> MATERIAL FOR THIS EXERCISE:
Lemma iteration_no_lock_events s tk s' evs :
  iteration s tk = Ok (s', evs) -> Forall not_lock_event evs.
Proof.
  intros Hit.
  destruct (iteration_spec _ _ _ _ Hit)
    as (ev & s1 & msgs & running & rs & Hp & _ & _ & _ & ->).
  assert (Hev : not_lock_event ev).
  { unfold pull_task, get_task in Hp.
    destruct (task_queue s), (processing_requests s); simpl in Hp;
      inversion Hp; split; discriminate. }
  apply Forall_app; split; [repeat constructor; try apply Hev; discriminate|].
  apply Forall_app; split.
  - apply Forall_fmap. apply Forall_true. intros x. split; discriminate.
  - destruct (Z.eqb running 0); simpl; [|destruct (processing_requests s1)];
      repeat constructor; discriminate.
Qed.

Lemma thread_runner_no_lock_events s tks :
  Forall not_lock_event (thread_runner s tks).1.
Proof.
  revert s; induction tks as [|tk tks IH]; intros s; simpl; [constructor|].
  destruct (iteration s tk) as [[s' evs]|msg] eqn:Hit; simpl; [|constructor].
  specialize (IH s'). destruct (thread_runner s' tks) as [evs' r]. simpl in *.
  apply Forall_app; split; [eapply iteration_no_lock_events; exact Hit | exact IH].
Qed.

(* ------------------------------------------------------------------ *)
(** ** The [DOWNLOADER] mutex shared by the worker and the Python side *)

Inductive thread_id := Worker | Caller.

(** A call from Python into [CurlDownloader]. *)
Inductive py_call :=
| CallAdd (u : string)      (* add_request(url) *)
| CallFetch (timeout : Z).  (* fetch(timeout) *)

(** The events of one call, from the bodies of [add_request] and [fetch]. *)
Definition call_events (c : py_call) : list Event :=
  match c with
  | CallAdd u => (add_request engine_init u).2
  | CallFetch t => fetch_events t
  end.

Definition call_body (c : py_call) : list Event :=
  match c with
  | CallAdd _ => [TaskSend]
  | CallFetch t => [CloneReceiver; ResponseRecvTimeout t]
  end.

(** Two threads sharing [DOWNLOADER]: who holds the [Mutex], and the
    events each thread has still to perform and has performed. *)
Record Sys := mkSys {
  owner : option thread_id;
  w_todo : list Event;
  w_done : list Event;
  c_todo : list Event;
  c_done : list Event;
}.

Definition sys_init (w c : list Event) : Sys := mkSys None w [] c [].

(** One step of thread [t]: [lock()] blocks while the other thread holds
    the mutex; dropping the guard releases it. *)
Definition step1 (t : thread_id) (o : option thread_id) (todo done : list Event)
    : option thread_id * list Event * list Event :=
  match todo with
  | [] => (o, todo, done)
  | Lock :: rest =>
    match o with
    | None => (Some t, rest, done ++ [Lock])
    | Some _ => (o, todo, done)
    end
  | Unlock :: rest => (None, rest, done ++ [Unlock])
  | e :: rest => (o, rest, done ++ [e])
  end.

Definition step (t : thread_id) (st : Sys) : Sys :=
  match t with
  | Worker =>
    let '(o, td, dn) := step1 Worker (owner st) (w_todo st) (w_done st) in
    mkSys o td dn (c_todo st) (c_done st)
  | Caller =>
    let '(o, td, dn) := step1 Caller (owner st) (c_todo st) (c_done st) in
    mkSys o (w_todo st) (w_done st) td dn
  end.

(** An interleaving chosen by the scheduler. *)
Fixpoint run_sched (sched : list thread_id) (st : Sys) : Sys :=
  match sched with
  | [] => st
  | t :: rest => run_sched rest (step t st)
  end.

Lemma call_events_shape c :
  call_events c = Lock :: call_body c ++ [Unlock] /\ Forall not_lock_event (call_body c).
Proof.
  destruct c; simpl; (split; [reflexivity|]);
    repeat constructor; discriminate.
Qed.

(** Where the worker is: before its [lock()], or inside the loop with
    the guard held and only lock-free events left. *)
Definition worker_inv (evs : list Event) (o : option thread_id) (todo : list Event) : Prop :=
  (todo = Lock :: evs /\ o <> Some Worker) \/
  (o = Some Worker /\ Forall not_lock_event todo).

(** Where the caller is: between calls, or inside one holding the guard. *)
Definition caller_inv (o : option thread_id) (todo : list Event) : Prop :=
  (exists cs, todo = concat (call_events <$> cs) /\ o <> Some Caller) \/
  (exists body cs, todo = body ++ Unlock :: concat (call_events <$> cs) /\
     Forall not_lock_event body /\ o = Some Caller).

Lemma step_inv evs st t :
  Forall not_lock_event evs ->
  worker_inv evs (owner st) (w_todo st) -> caller_inv (owner st) (c_todo st) ->
  worker_inv evs (owner (step t st)) (w_todo (step t st)) /\
  caller_inv (owner (step t st)) (c_todo (step t st)).
Proof.
  intros Hevs. destruct st as [o wt wd ct cd]; simpl. intros Hw Hc.
  destruct t; unfold step; simpl.
  - destruct Hw as [[-> Ho] | [-> Hall]].
    + destruct o as [t|]; simpl.
      * split; [left; done | exact Hc].
      * split; [right; done|].
        destruct Hc as [[cs [-> _]] | (body & cs & -> & _ & Hco)]; [|discriminate].
        left. exists cs. split; [done | discriminate].
    + destruct wt as [|e rest]; simpl; [split; [right; done | exact Hc]|].
      inversion Hall as [|? ? [He1 He2] Hrest]; subst.
      destruct e; try congruence; simpl; (split; [right; done | exact Hc]).
  - destruct Hc as [[cs [-> Hco]] | (body & cs & -> & Hbody & ->)].
    + destruct cs as [|c cs]; simpl; [split; [exact Hw | left; exists []; done]|].
      destruct (call_events_shape c) as [Hce Hb]. rewrite Hce. simpl.
      destruct o as [t|]; simpl.
      * split; [exact Hw|]. left. exists (c :: cs). simpl. rewrite Hce. done.
      * split.
        -- destruct Hw as [[-> _] | [Ho _]]; [left; split; [done | discriminate] | discriminate].
        -- right. exists (call_body c), cs. rewrite <- app_assoc. done.
    + destruct body as [|e body]; simpl.
      * split.
        -- destruct Hw as [[-> _] | [Ho _]]; [left; split; [done | discriminate] | discriminate].
        -- left. exists cs. split; [done | discriminate].
      * inversion Hbody as [|? ? [He1 He2] Hrest]; subst.
        destruct e; try congruence; simpl;
          (split; [exact Hw | right; exists body, cs; done]).
Qed.
Lemma pass_updates_in_order_witness :
  let E := Demo.platform 5 in
  ∃ evs, trace (fst (update_status_line initial_world Demo.three))
           = trace initial_world ++ evs ∧
         StronglySorted lt (update_indices evs) ∧
         Forall (λ i, (i < num Demo.three)%nat) (update_indices evs) ∧
         length evs = length (update_indices evs).
Proof.
  intros E.
  apply (pass_updates_in_order (E := E) initial_world Demo.three).
  split; reflexivity.
Defined.

Lemma click_reaches_update_witness :
  let E := Demo.platform 5 in
  let post := update_status_line (World 29 0 [])
                (handle_click DemoStartup.master_click Demo.three) in
  ∃ evs, trace (fst post) = trace (World 29 0 []) ++ evs ∧
    EvUpdate 0 (set_bclick (at_index (blocks Demo.three) 0)
                  (p_click (read_click DemoStartup.master_click))) ∈ evs ∧
    ∃ b, updated_blocks (snd post) !! 0%nat = Some b ∧ bclick b = zero_click.
Proof.
  intros E.
  apply (click_reaches_update (E := E) DemoStartup.master_click
           (World 29 0 []) Demo.three 0).
  - split; reflexivity.
  - cbn; lia.
  - intros [H _]. vm_compute in H. discriminate.
  - split; reflexivity.
  - intros j Hj. lia.
  - discriminate.
  - cbn; lia.
  - reflexivity.
Defined.
Definition operatorName (op : Operator) : string :=
  match op with
  | EQUALS => "EQUALS" | NOT_EQUALS => "NOT_EQUALS"
  | GREATER_THAN => "GREATER_THAN" | LESS_THAN => "LESS_THAN"
  | GREATER_THAN_OR_EQUAL => "GREATER_THAN_OR_EQUAL"
  | LESS_THAN_OR_EQUAL => "LESS_THAN_OR_EQUAL"
  | CROSSES_ABOVE => "CROSSES_ABOVE" | CROSSES_BELOW => "CROSSES_BELOW"
  end.

Definition actionTypeName (t : ActionType) : string :=
  match t with
  | BUY => "BUY" | SELL => "SELL" | NOTIFY => "NOTIFY"
  | REBALANCE => "REBALANCE" | LOG_MESSAGE => "LOG_MESSAGE"
  end.

(** [self.findIndex(p)]; [None] stands for -1. *)
Fixpoint findIndex {A : Type} (p : A -> bool) (self : list A) : option nat :=
  match self with
  | [] => None
  | x :: rest => if p x then Some 0 else S <$> findIndex p rest
  end.

(** [self.filter((x, index, self) => index === self.findIndex(y => y.id === x.id))]. *)
Definition uniqueById {A : Type} (id : A -> string) (self : list A) : list A :=
  map snd
    (filter (fun ix => findIndex (fun y => String.eqb (id y) (id (snd ix))) self = Some (fst ix))
            (imap pair self)).

(** [orderBy: {order: 'asc'}]: rows with the same order keep their place. *)
Fixpoint insertBlock (b : StrategyBlock) (l : list StrategyBlock) : list StrategyBlock :=
  match l with
  | [] => [b]
  | x :: l' => if (order b <=? order x)%Z then b :: l else x :: insertBlock b l'
  end.

Definition sortByOrder (l : list StrategyBlock) : list StrategyBlock :=
  fold_right insertBlock [] l.

Section Evaluator.
Context {rt : JSRuntime}.
Variable db : Database.

(** [parseFloat(x)] for any value [x]. *)
Definition parseFloatOf (x : value) : float := parseFloat (ToString x).

(** The first key of a data point whose value reads as a number, and that
    number; null when there is none or when the key is the empty string. *)
Definition numericField (dataPoint : value) : option float :=
  match List.find (fun k => negb (PrimFloat.is_nan (parseFloatOf (getProp dataPoint k))))
                  (Object_keys dataPoint) with
  | Some valueKey =>
      if String.eqb valueKey "" then None
      else Some (parseFloatOf (getProp dataPoint valueKey))
  | None => None
  end.

Definition sortedDates (indicatorData : value) : list string :=
  rev (sort_strings (Object_keys indicatorData)).

Definition valueAt (indicatorData : value) (date : string) : option float :=
  let dataPoint := getProp indicatorData date in
  if (negb (truthy dataPoint) || negb (is_object dataPoint))%bool then None
  else numericField dataPoint.

Definition getLatestIndicatorValue (indicatorData : value) : option float :=
  if (negb (truthy indicatorData) || negb (is_object indicatorData))%bool then None
  else
    match sortedDates indicatorData with
    | [] => None
    | latestDate :: _ => valueAt indicatorData latestDate
    end.

Definition getPreviousIndicatorValue (indicatorData : value) : option float :=
  if (negb (truthy indicatorData) || negb (is_object indicatorData))%bool then None
  else
    match sortedDates indicatorData with
    | _ :: previousDate :: _ => valueAt indicatorData previousDate
    | _ => None
    end.

(** The object literal both cache key computations of the evaluator build. *)
Definition conditionCacheKeyParams (c : Condition) : value :=
  VObj [ ("indicatorType", VStr (indicatorType c));
         ("symbol", nullable (symbol c));
         ("interval", nullable (interval c));
         ("parameters", parameters c);
         ("dataSource", nullable (dataSource c)) ].

(** Lines 99 to 137: the comparison target, or nothing when the evaluation
    stops with false. *)
Definition resolveTarget (condition : Condition) (w : World) : option float * World :=
  if truthy_string (targetIndicatorId condition) then
    match findCondition db (default "" (targetIndicatorId condition)) with
    | None => (None, w)
    | Some targetCondition =>
        let targetCacheKey := generateCacheKey (conditionCacheKeyParams targetCondition) in
        let (targetCachedEntry, w1) := getCachedIndicatorEntry targetCacheKey w in
        if negb (truthy targetCachedEntry) then (None, w1)
        else (getLatestIndicatorValue (getProp targetCachedEntry "data"), w1)
    end
  else
    match targetValue condition with
    | Some target => (Some target, w)
    | None => (None, w)
    end.

Definition evaluateSingleCondition (condition : Condition) (currentValue : float)
    (previousValue : option float) (w : World) : bool * World :=
  match resolveTarget condition w with
  | (None, w1) => (false, w1)
  | (Some target, w1) =>
      (applyOperator (operator condition) currentValue previousValue target, w1)
  end.

(** The [where] clause of step 1. The payload fields are strings, as the
    consumer reads them from the stream. *)
Definition columnIs (column : option string) (v : value) : bool :=
  match column, v with
  | Some s, VStr t => String.eqb s t
  | _, _ => false
  end.

Definition matchingConditions (payload : value) : list Condition :=
  List.filter
    (fun c => columnIs (Some (indicatorType c)) (getProp payload "indicatorType")
              && columnIs (symbol c) (getProp payload "symbol")
              && columnIs (interval c) (getProp payload "interval"))%bool
    (conditions db).

(** The test of line 221, negated: true when the condition is kept. *)
Definition parametersMatch (updatedParams : value) (condition : Condition) : bool :=
  bool_decide (JSON_stringify (parameters condition) = JSON_stringify updatedParams).

(** The conditions that pass line 221. *)
Definition keptConditions (payload : value) : list Condition :=
  List.filter (parametersMatch (getProp payload "parameters")) (matchingConditions payload).

(** [Set.add]: a set keeps the order of first insertion. *)
Definition set_add (x : string) (s : list string) : list string :=
  if bool_decide (x ∈ s) then s else s ++ [x].

(** The inner loop of step 2 for one block of a kept condition. *)
Definition recordBlock (condition : Condition)
    (acc : list string * gmap string (list Condition)) (block : StrategyBlock)
    : list string * gmap string (list Condition) :=
  let (relevantStrategyIds, conditionsByStrategy) := acc in
  if blockActive db block then
    let ids := set_add (strategyId block) relevantStrategyIds in
    let stored := default [] (conditionsByStrategy !! strategyId block) in
    if existsb (fun c => String.eqb (condition_id c) (condition_id condition)) stored
    then (ids, <[ strategyId block := stored ]> conditionsByStrategy)
    else (ids, <[ strategyId block := stored ++ [condition] ]> conditionsByStrategy)
  else acc.

(** Step 2 (lines 215 to 240). *)
Definition collectStrategies (payload : value)
    : list string * gmap string (list Condition) :=
  fold_left
    (fun acc condition =>
       if parametersMatch (getProp payload "parameters") condition
       then fold_left (recordBlock condition) (blocksOfCondition db condition) acc
       else acc)
    (matchingConditions payload) ([], ∅).

(** The blocks of a strategy, as step 3 fetches them. *)
Definition blocksOfStrategy (strategyId0 : string) : list StrategyBlock :=
  sortByOrder (List.filter (fun b => String.eqb (strategyId b) strategyId0) (strategyBlocks db)).

Definition allStrategyConditions (strategyId0 : string) : list Condition :=
  uniqueById condition_id
    (omap (fun b => c ← conditionId b; findCondition db c) (blocksOfStrategy strategyId0)).

Definition allStrategyActions (strategyId0 : string) : list Action :=
  uniqueById action_id
    (omap (fun b => a ← actionId b; findAction db a) (blocksOfStrategy strategyId0)).

(** Lines 292 to 331: one condition of a strategy against the cache. *)
Definition evaluateCondition (condition : Condition) (w : World) : bool * World :=
  let conditionCacheKey := generateCacheKey (conditionCacheKeyParams condition) in
  let (cachedEntry, w1) := getCachedIndicatorEntry conditionCacheKey w in
  if negb (truthy cachedEntry) then (false, w1)
  else
    let currentValue := getLatestIndicatorValue (getProp cachedEntry "data") in
    let previousValue := getPreviousIndicatorValue (getProp cachedEntry "data") in
    match currentValue with
    | None => (false, w1)
    | Some currentValue => evaluateSingleCondition condition currentValue previousValue w1
    end.

(** The loop over the conditions, which stops at the first one not met. *)
Fixpoint allConditionsMet (l : list Condition) (w : World) : bool * World :=
  match l with
  | [] => (true, w)
  | condition :: rest =>
      match evaluateCondition condition w with
      | (true, w1) => allConditionsMet rest w1
      | (false, w1) => (false, w1)
      end
  end.

Definition actionRequiredPayload (payload : value) (strategyId0 : string) (action : Action)
    : value :=
  let actionParams :=
    if (is_object (action_parameters action) && negb (nullish (action_parameters action)))%bool
    then action_parameters action else VObj [] in
  VObj [ ("actionId", VStr (action_id action));
         ("actionType", VStr (actionTypeName (actionType action)));
         ("parameters", actionParams);
         ("strategyId", VStr strategyId0);
         ("triggeringIndicator", payload) ].

(** The body of the loop of step 3 for one strategy. *)
Definition evaluateStrategy (payload : value) (w : World) (strategyId0 : string) : World :=
  match allStrategyConditions strategyId0 with
  | [] => w
  | conds =>
      match allConditionsMet conds w with
      | (true, w1) =>
          fold_left (fun w0 action =>
                       publishActionRequired (actionRequiredPayload payload strategyId0 action) w0)
                    (allStrategyActions strategyId0) w1
      | (false, w1) => w1
      end
  end.

(** The validation of lines 187 to 190: true when the payload is rejected
    and the run ends there. *)
Definition invalidPayload (payload : value) : bool :=
  (negb (truthy (getProp payload "indicatorType")) || negb (truthy (getProp payload "symbol"))
   || negb (truthy (getProp payload "interval"))
   || negb (is_object (getProp payload "parameters")))%bool.

Definition evaluateStrategiesForIndicator (payload : value) (w : World) : World :=
  if invalidPayload payload then w
  else
    let (relevantStrategyIds, _) := collectStrategies payload in
    fold_left (evaluateStrategy payload) relevantStrategyIds w.

(** What a run on [payload] does on its way: the conditions that pass
    line 221 and the strategies step 3 goes through, in order; none when
    the payload is rejected at line 187. *)
Definition conditionsKept (payload : value) : list Condition :=
  if invalidPayload payload then [] else keptConditions payload.

Definition strategiesEvaluated (payload : value) : list string :=
  if invalidPayload payload then [] else fst (collectStrategies payload).

End Evaluator.

(** ** cache.ts: getCachedData *)

Section CacheData.
Context {rt : JSRuntime}.

(** [entry ? entry.data : null]. *)
Definition getCachedData (key : string) (w : World) : value * World :=
  let (entry, w1) := getCachedIndicatorEntry key w in
  (if truthy entry then getProp entry "data" else VNull, w1).

End CacheData.

(** The world [dt] seconds later: only the clock has moved. *)
Definition afterSeconds (dt : Z) (w : World) : World :=
  {| redis := redis w; clock := (clock w + dt)%Z; console := console w;
     requests := requests w |}.

(** ** technicalIndicators.ts: one helper per indicator (lines 120 to 217) *)

Definition requestSMA (symbol0 interval0 time_period series_type : string) : value :=
  VObj [ ("function", VStr "SMA"); ("symbol", VStr symbol0); ("interval", VStr interval0);
         ("time_period", VStr time_period); ("series_type", VStr series_type) ].

Definition requestEMA (symbol0 interval0 time_period series_type : string) : value :=
  VObj [ ("function", VStr "EMA"); ("symbol", VStr symbol0); ("interval", VStr interval0);
         ("time_period", VStr time_period); ("series_type", VStr series_type) ].

Definition requestMACD (symbol0 interval0 series_type : string) : value :=
  VObj [ ("function", VStr "MACD"); ("symbol", VStr symbol0); ("interval", VStr interval0);
         ("series_type", VStr series_type) ].

Definition requestSTOCH (symbol0 interval0 series_type : string) : value :=
  VObj [ ("function", VStr "STOCH"); ("symbol", VStr symbol0); ("interval", VStr interval0) ].

Definition requestRSI (symbol0 interval0 time_period series_type : string) : value :=
  VObj [ ("function", VStr "RSI"); ("symbol", VStr symbol0); ("interval", VStr interval0);
         ("time_period", VStr time_period); ("series_type", VStr series_type) ].

Definition requestADX (symbol0 interval0 time_period : string) : value :=
  VObj [ ("function", VStr "ADX"); ("symbol", VStr symbol0); ("interval", VStr interval0);
         ("time_period", VStr time_period) ].

Definition requestCCI (symbol0 interval0 time_period : string) : value :=
  VObj [ ("function", VStr "CCI"); ("symbol", VStr symbol0); ("interval", VStr interval0);
         ("time_period", VStr time_period) ].

Definition requestAROON (symbol0 interval0 time_period : string) : value :=
  VObj [ ("function", VStr "AROON"); ("symbol", VStr symbol0); ("interval", VStr interval0);
         ("time_period", VStr time_period) ].

Definition requestBBANDS (symbol0 interval0 time_period series_type : string) : value :=
  VObj [ ("function", VStr "BBANDS"); ("symbol", VStr symbol0); ("interval", VStr interval0);
         ("time_period", VStr time_period); ("series_type", VStr series_type) ].

Definition requestAD (symbol0 interval0 : string) : value :=
  VObj [ ("function", VStr "AD"); ("symbol", VStr symbol0); ("interval", VStr interval0) ].

Definition requestOBV (symbol0 interval0 : string) : value :=
  VObj [ ("function", VStr "OBV"); ("symbol", VStr symbol0); ("interval", VStr interval0) ].

Section Helpers.
Context {rt : JSRuntime}.
Variable provider : Provider.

> GOAL OF THE EXERCISE:
Once the line with "c_todo : list Event;" is found in the records above, print exactly that line and every line after it through the line with "(** Where the caller".

> ANSWER TO THIS EXERCISE:
  c_todo : list Event;
  c_done : list Event;
}.

Definition sys_init (w c : list Event) : Sys := mkSys None w [] c [].

(** One step of thread [t]: [lock()] blocks while the other thread holds
    the mutex; dropping the guard releases it. *)
Definition step1 (t : thread_id) (o : option thread_id) (todo done : list Event)
    : option thread_id * list Event * list Event :=
  match todo with
  | [] => (o, todo, done)
  | Lock :: rest =>
    match o with
    | None => (Some t, rest, done ++ [Lock])
    | Some _ => (o, todo, done)
    end
  | Unlock :: rest => (None, rest, done ++ [Unlock])
  | e :: rest => (o, rest, done ++ [e])
  end.

Definition step (t : thread_id) (st : Sys) : Sys :=
  match t with
  | Worker =>
    let '(o, td, dn) := step1 Worker (owner st) (w_todo st) (w_done st) in
    mkSys o td dn (c_todo st) (c_done st)
  | Caller =>
    let '(o, td, dn) := step1 Caller (owner st) (c_todo st) (c_done st) in
    mkSys o (w_todo st) (w_done st) td dn
  end.

(** An interleaving chosen by the scheduler. *)
Fixpoint run_sched (sched : list thread_id) (st : Sys) : Sys :=
  match sched with
  | [] => st
  | t :: rest => run_sched rest (step t st)
  end.

Lemma call_events_shape c :
  call_events c = Lock :: call_body c ++ [Unlock] /\ Forall not_lock_event (call_body c).
Proof.
  destruct c; simpl; (split; [reflexivity|]);
    repeat constructor; discriminate.
Qed.

(** Where the worker is: before its [lock()], or inside the loop with
    the guard held and only lock-free events left. *)
Definition worker_inv (evs : list Event) (o : option thread_id) (todo : list Event) : Prop :=
  (todo = Lock :: evs /\ o <> Some Worker) \/
  (o = Some Worker /\ Forall not_lock_event todo).

(** Where the caller is: between calls, or inside one holding the guard. *)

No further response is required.